DATASET RECORDS:
(** [GET /image/{token}] *)
Definition get_image (env : Env) (token : string) : M Response :=
  row <- fetch_message token ;;
  match row with
  | None => raise (HTTPException 404 "Not found")
  | Some row =>
      if Py.time_gt (clock env) (Db.expires_at row)
      then
        delete_message token ;;
        raise (HTTPException 410 "Expired")
      else
        let image_path := Db.image_path row in
        match image_path with
        | Some p =>
            if String.eqb p "" then raise (HTTPException 404 "No stored image")
            else
              there <- path_exists p ;;
              if negb there then raise (HTTPException 404 "No stored image")
              else ret (FileResponse p)
        | None => raise (HTTPException 404 "No stored image")
        end
  end.

(** [GET /view/{token}] *)
Definition view (env : Env) (token : string) : M Response :=
  row <- fetch_message token ;;
  match row with
  | None => raise (HTTPException 404 "Invalid link")
  | Some row =>
      if Py.time_gt (clock env) (Db.expires_at row)
      then
        delete_message token ;;
        ret (HTMLResponse "<h2>Link expired</h2>" 410)
      else
        let safe_text := Html.safe_text (Db.text row) in
        let img_src :=
          if Py.truthy_str (Db.image_url row)
          then Py.format_opt (Db.image_url row)
          else "/image/" +:+ token in
        ret (HTMLResponse (Html.page img_src safe_text) 200)
  end.

(** ** Requests and runs *)

Inductive Request : Type :=
| PostSend (to text : string) (ttl_seconds : Z) (subject : string)
    (image : option UploadFile) (image_url : option string)
| GetImage (token : string)
| GetView (token : string).

Definition handle (cfg : Config) (env : Env) (req : Request) : M Response :=
  match req with
  | PostSend to text ttl subject image image_url =>
      send_link cfg env to text ttl subject image image_url
  | GetImage token => get_image env token
  | GetView token => view env token
  end.

(** The server answers the requests of a run one after the other. *)
Fixpoint serve (cfg : Config) (run : list (Env * Request)) (w : World)
    : list (result Response) * World :=
  match run with
  | [] => ([], w)
  | (env, req) :: run' =>
      let (r, w') := handle cfg env req w in
      let (rs, w'') := serve cfg run' w' in
      (r :: rs, w'')
  end.

(** The table [init_db] creates, an empty upload directory, no mail yet. *)
Definition init_world : World := {| db := []; files := ∅; outbox := [] |}.

(** ** Vocabulary of the statements *)

(** Where [send_link] writes an uploaded image. *)
Definition upload_path (cfg : Config) (token : string) (img : UploadFile) : string :=
  Py.path_join (UPLOAD_DIR cfg)
    (token +:+ Py.str_or (splitext_lower cfg (Py.opt_or (filename img) "")) ".png").

(** The row a send request inserts when its sum came out as [expiry]. *)
Definition sent_row (cfg : Config) (env : Env) (to text : string) (expiry : Q)
    (subject : string) (image : option UploadFile) (image_url : option string) : Db.Row :=
  {| Db.token := rand_token env;
     Db.recipient := to;
     Db.subject := subject;
     Db.text := text;
     Db.image_path := upload_path cfg (rand_token env) <$> image;
     Db.image_url := image_url;
     Db.expires_at := expiry;
     Db.created_at := clock env |}.

(** The upload directory once the image of a send request, if any, is written. *)
Definition files_with_upload (cfg : Config) (token : string)
    (image : option UploadFile) (fs : gmap string string) : gmap string string :=
  match image with
  | Some img => <[upload_path cfg token img := content img]> fs
  | None => fs
  end.

(** The world once a send request has written its file and its row. *)
Definition stored (cfg : Config) (env : Env) (to text : string) (expiry : Q)
    (subject : string) (image : option UploadFile) (image_url : option string)
    (w : World) : World :=
  {| db := db w ++ [sent_row cfg env to text expiry subject image image_url];
     files := files_with_upload cfg (rand_token env) image (files w);
     outbox := outbox w |}.

(** The world once the expired row of [token] is deleted. *)
Definition purged (token : string) (w : World) : World :=
  {| db := Db.delete token (db w); files := files w; outbox := outbox w |}.

(** The image source [view] writes into the page for a row. *)
Definition img_src_of (row : Db.Row) (token : string) : string :=
  match Db.image_url row with
  | Some url => if String.eqb url "" then "/image/" +:+ token else url
  | None => "/image/" +:+ token
  end.

(** The image tag of the page, up to and after the value of its source. *)
Definition img_open : string :=
  "<img class=" +:+ Html.dq +:+ "hero" +:+ Html.dq +:+ " src=" +:+ Html.dq.

Definition img_close : string :=
  Html.dq +:+ " alt=" +:+ Html.dq +:+ "Image" +:+ Html.dq +:+ "/>".

(** The paragraph that holds the message. *)
Definition p_open : string := "<p class=" +:+ Html.dq +:+ "p" +:+ Html.dq +:+ ">".

Definition p_close : string := "</p>".

(** The template cut at the image tag and at the paragraph. *)
Definition before_img : string :=
  String.substring 0 (String.length Html.page_head - String.length img_open)
    Html.page_head.

Definition between : string :=
  String.substring (String.length img_close)
    (String.length Html.page_mid - String.length img_close - String.length p_open)
    Html.page_mid.

Definition after_p : string :=
  String.substring (String.length p_close)
    (String.length Html.page_tail - String.length p_close) Html.page_tail.

(** What a browser makes of the content of an element: characters and
    line breaks. *)
Inductive Node : Type :=
| Chr (c : ascii)
| Br.
(** X22.  A drop never makes a cycle: when no node of the chart is above
    itself before [mouseDrop], none is after it; and when no node had
    two links coming into it, none has after it. *)
Theorem mouseDrop_keeps_tree (links : list Link) (selnode : option Part) (node : nat) :
  acyclic links ->
  acyclic (mouseDrop links selnode node) /\
  (NoDup (toNode <$> links) -> NoDup (toNode <$> mouseDrop links selnode node)).
Proof.
  intros Hac. unfold mouseDrop.
  destruct (mayWorkFor links selnode node) eqn:Hmay; [|done].
  destruct selnode as [[s| |]|]; try done.
  split; [by apply acyclic_set_boss|].
  intros Hnd. rewrite toNode_set_boss. case_decide as Hin.
  - by rewrite app_nil_r.
  - apply NoDup_app. split; [done|]. split; [|apply NoDup_singleton].
    intros x Hx ->%list_elem_of_singleton. done.
Qed.

Lemma mouseDrop_keeps_tree_witness :
  acyclic (mouseDrop small_chart (Some (NodePart 2)) 1) /\
  (NoDup (toNode <$> small_chart) ->
   NoDup (toNode <$> mouseDrop small_chart (Some (NodePart 2)) 1)).
Proof.
  apply (mouseDrop_keeps_tree small_chart (Some (NodePart 2)) 1).
  exact small_chart_acyclic.
Defined.

(** X23.  When [mayWorkFor] accepts the drop, the dragged node reports
    to the node it was dropped on afterwards, every other node reports
    to whom it did, and at most one link is added; when it does not,
    the links are left as they are. *)
Theorem mouseDrop_reports (links : list Link) (selnode : option Part) (node : nat) :
  (forall s, selnode = Some (NodePart s) ->
     mayWorkFor links selnode node = true ->
     findTreeParentNode (mouseDrop links selnode node) s = Some node /\
     (forall n, n <> s ->
        findTreeParentNode (mouseDrop links selnode node) n =
        findTreeParentNode links n) /\
     length (mouseDrop links selnode node) =
       length links + match findTreeParentLink links s with Some _ => 0 | None => 1 end) /\
  (mayWorkFor links selnode node = false -> mouseDrop links selnode node = links).
Proof.
  split.
  - intros s -> Hmay. unfold mouseDrop. rewrite Hmay.
    split; [|split].
    + rewrite findTreeParentNode_set_boss. by rewrite decide_True.
    + intros n Hn. rewrite findTreeParentNode_set_boss. by rewrite decide_False.
    + unfold set_boss. destruct (findTreeParentLink links s) as [[i l]|].
      * rewrite length_insert. lia.
      * rewrite length_app. simpl. lia.
  - intros Hmay. unfold mouseDrop. by rewrite Hmay.
Qed.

PROBLEM: Could the data above be returned exactly as it stands?

ANSWER FOR THE TASK:
(** [GET /image/{token}] *)
Definition get_image (env : Env) (token : string) : M Response :=
  row <- fetch_message token ;;
  match row with
  | None => raise (HTTPException 404 "Not found")
  | Some row =>
      if Py.time_gt (clock env) (Db.expires_at row)
      then
        delete_message token ;;
        raise (HTTPException 410 "Expired")
      else
        let image_path := Db.image_path row in
        match image_path with
        | Some p =>
            if String.eqb p "" then raise (HTTPException 404 "No stored image")
            else
              there <- path_exists p ;;
              if negb there then raise (HTTPException 404 "No stored image")
              else ret (FileResponse p)
        | None => raise (HTTPException 404 "No stored image")
        end
  end.

(** [GET /view/{token}] *)
Definition view (env : Env) (token : string) : M Response :=
  row <- fetch_message token ;;
  match row with
  | None => raise (HTTPException 404 "Invalid link")
  | Some row =>
      if Py.time_gt (clock env) (Db.expires_at row)
      then
        delete_message token ;;
        ret (HTMLResponse "<h2>Link expired</h2>" 410)
      else
        let safe_text := Html.safe_text (Db.text row) in
        let img_src :=
          if Py.truthy_str (Db.image_url row)
          then Py.format_opt (Db.image_url row)
          else "/image/" +:+ token in
        ret (HTMLResponse (Html.page img_src safe_text) 200)
  end.

(** ** Requests and runs *)

Inductive Request : Type :=
| PostSend (to text : string) (ttl_seconds : Z) (subject : string)
    (image : option UploadFile) (image_url : option string)
| GetImage (token : string)
| GetView (token : string).

Definition handle (cfg : Config) (env : Env) (req : Request) : M Response :=
  match req with
  | PostSend to text ttl subject image image_url =>
      send_link cfg env to text ttl subject image image_url
  | GetImage token => get_image env token
  | GetView token => view env token
  end.

(** The server answers the requests of a run one after the other. *)
Fixpoint serve (cfg : Config) (run : list (Env * Request)) (w : World)
    : list (result Response) * World :=
  match run with
  | [] => ([], w)
  | (env, req) :: run' =>
      let (r, w') := handle cfg env req w in
      let (rs, w'') := serve cfg run' w' in
      (r :: rs, w'')
  end.

(** The table [init_db] creates, an empty upload directory, no mail yet. *)
Definition init_world : World := {| db := []; files := ∅; outbox := [] |}.

(** ** Vocabulary of the statements *)

(** Where [send_link] writes an uploaded image. *)
Definition upload_path (cfg : Config) (token : string) (img : UploadFile) : string :=
  Py.path_join (UPLOAD_DIR cfg)
    (token +:+ Py.str_or (splitext_lower cfg (Py.opt_or (filename img) "")) ".png").

(** The row a send request inserts when its sum came out as [expiry]. *)
Definition sent_row (cfg : Config) (env : Env) (to text : string) (expiry : Q)
    (subject : string) (image : option UploadFile) (image_url : option string) : Db.Row :=
  {| Db.token := rand_token env;
     Db.recipient := to;
     Db.subject := subject;
     Db.text := text;
     Db.image_path := upload_path cfg (rand_token env) <$> image;
     Db.image_url := image_url;
     Db.expires_at := expiry;
     Db.created_at := clock env |}.

(** The upload directory once the image of a send request, if any, is written. *)
Definition files_with_upload (cfg : Config) (token : string)
    (image : option UploadFile) (fs : gmap string string) : gmap string string :=
  match image with
  | Some img => <[upload_path cfg token img := content img]> fs
  | None => fs
  end.

(** The world once a send request has written its file and its row. *)
Definition stored (cfg : Config) (env : Env) (to text : string) (expiry : Q)
    (subject : string) (image : option UploadFile) (image_url : option string)
    (w : World) : World :=
  {| db := db w ++ [sent_row cfg env to text expiry subject image image_url];
     files := files_with_upload cfg (rand_token env) image (files w);
     outbox := outbox w |}.

(** The world once the expired row of [token] is deleted. *)
Definition purged (token : string) (w : World) : World :=
  {| db := Db.delete token (db w); files := files w; outbox := outbox w |}.

(** The image source [view] writes into the page for a row. *)
Definition img_src_of (row : Db.Row) (token : string) : string :=
  match Db.image_url row with
  | Some url => if String.eqb url "" then "/image/" +:+ token else url
  | None => "/image/" +:+ token
  end.

(** The image tag of the page, up to and after the value of its source. *)
Definition img_open : string :=
  "<img class=" +:+ Html.dq +:+ "hero" +:+ Html.dq +:+ " src=" +:+ Html.dq.

Definition img_close : string :=
  Html.dq +:+ " alt=" +:+ Html.dq +:+ "Image" +:+ Html.dq +:+ "/>".

(** The paragraph that holds the message. *)
Definition p_open : string := "<p class=" +:+ Html.dq +:+ "p" +:+ Html.dq +:+ ">".

Definition p_close : string := "</p>".

(** The template cut at the image tag and at the paragraph. *)
Definition before_img : string :=
  String.substring 0 (String.length Html.page_head - String.length img_open)
    Html.page_head.

Definition between : string :=
  String.substring (String.length img_close)
    (String.length Html.page_mid - String.length img_close - String.length p_open)
    Html.page_mid.

Definition after_p : string :=
  String.substring (String.length p_close)
    (String.length Html.page_tail - String.length p_close) Html.page_tail.

(** What a browser makes of the content of an element: characters and
    line breaks. *)
Inductive Node : Type :=
| Chr (c : ascii)
| Br.
(** X22.  A drop never makes a cycle: when no node of the chart is above
    itself before [mouseDrop], none is after it; and when no node had
    two links coming into it, none has after it. *)
Theorem mouseDrop_keeps_tree (links : list Link) (selnode : option Part) (node : nat) :
  acyclic links ->
  acyclic (mouseDrop links selnode node) /\
  (NoDup (toNode <$> links) -> NoDup (toNode <$> mouseDrop links selnode node)).
Proof.
  intros Hac. unfold mouseDrop.
  destruct (mayWorkFor links selnode node) eqn:Hmay; [|done].
  destruct selnode as [[s| |]|]; try done.
  split; [by apply acyclic_set_boss|].
  intros Hnd. rewrite toNode_set_boss. case_decide as Hin.
  - by rewrite app_nil_r.
  - apply NoDup_app. split; [done|]. split; [|apply NoDup_singleton].
    intros x Hx ->%list_elem_of_singleton. done.
Qed.

Lemma mouseDrop_keeps_tree_witness :
  acyclic (mouseDrop small_chart (Some (NodePart 2)) 1) /\
  (NoDup (toNode <$> small_chart) ->
   NoDup (toNode <$> mouseDrop small_chart (Some (NodePart 2)) 1)).
Proof.
  apply (mouseDrop_keeps_tree small_chart (Some (NodePart 2)) 1).
  exact small_chart_acyclic.
Defined.

(** X23.  When [mayWorkFor] accepts the drop, the dragged node reports
    to the node it was dropped on afterwards, every other node reports
    to whom it did, and at most one link is added; when it does not,
    the links are left as they are. *)
Theorem mouseDrop_reports (links : list Link) (selnode : option Part) (node : nat) :
  (forall s, selnode = Some (NodePart s) ->
     mayWorkFor links selnode node = true ->
     findTreeParentNode (mouseDrop links selnode node) s = Some node /\
     (forall n, n <> s ->
        findTreeParentNode (mouseDrop links selnode node) n =
        findTreeParentNode links n) /\
     length (mouseDrop links selnode node) =
       length links + match findTreeParentLink links s with Some _ => 0 | None => 1 end) /\
  (mayWorkFor links selnode node = false -> mouseDrop links selnode node = links).
Proof.
  split.
  - intros s -> Hmay. unfold mouseDrop. rewrite Hmay.
    split; [|split].
    + rewrite findTreeParentNode_set_boss. by rewrite decide_True.
    + intros n Hn. rewrite findTreeParentNode_set_boss. by rewrite decide_False.
    + unfold set_boss. destruct (findTreeParentLink links s) as [[i l]|].
      * rewrite length_insert. lia.
      * rewrite length_app. simpl. lia.
  - intros Hmay. unfold mouseDrop. by rewrite Hmay.
Qed.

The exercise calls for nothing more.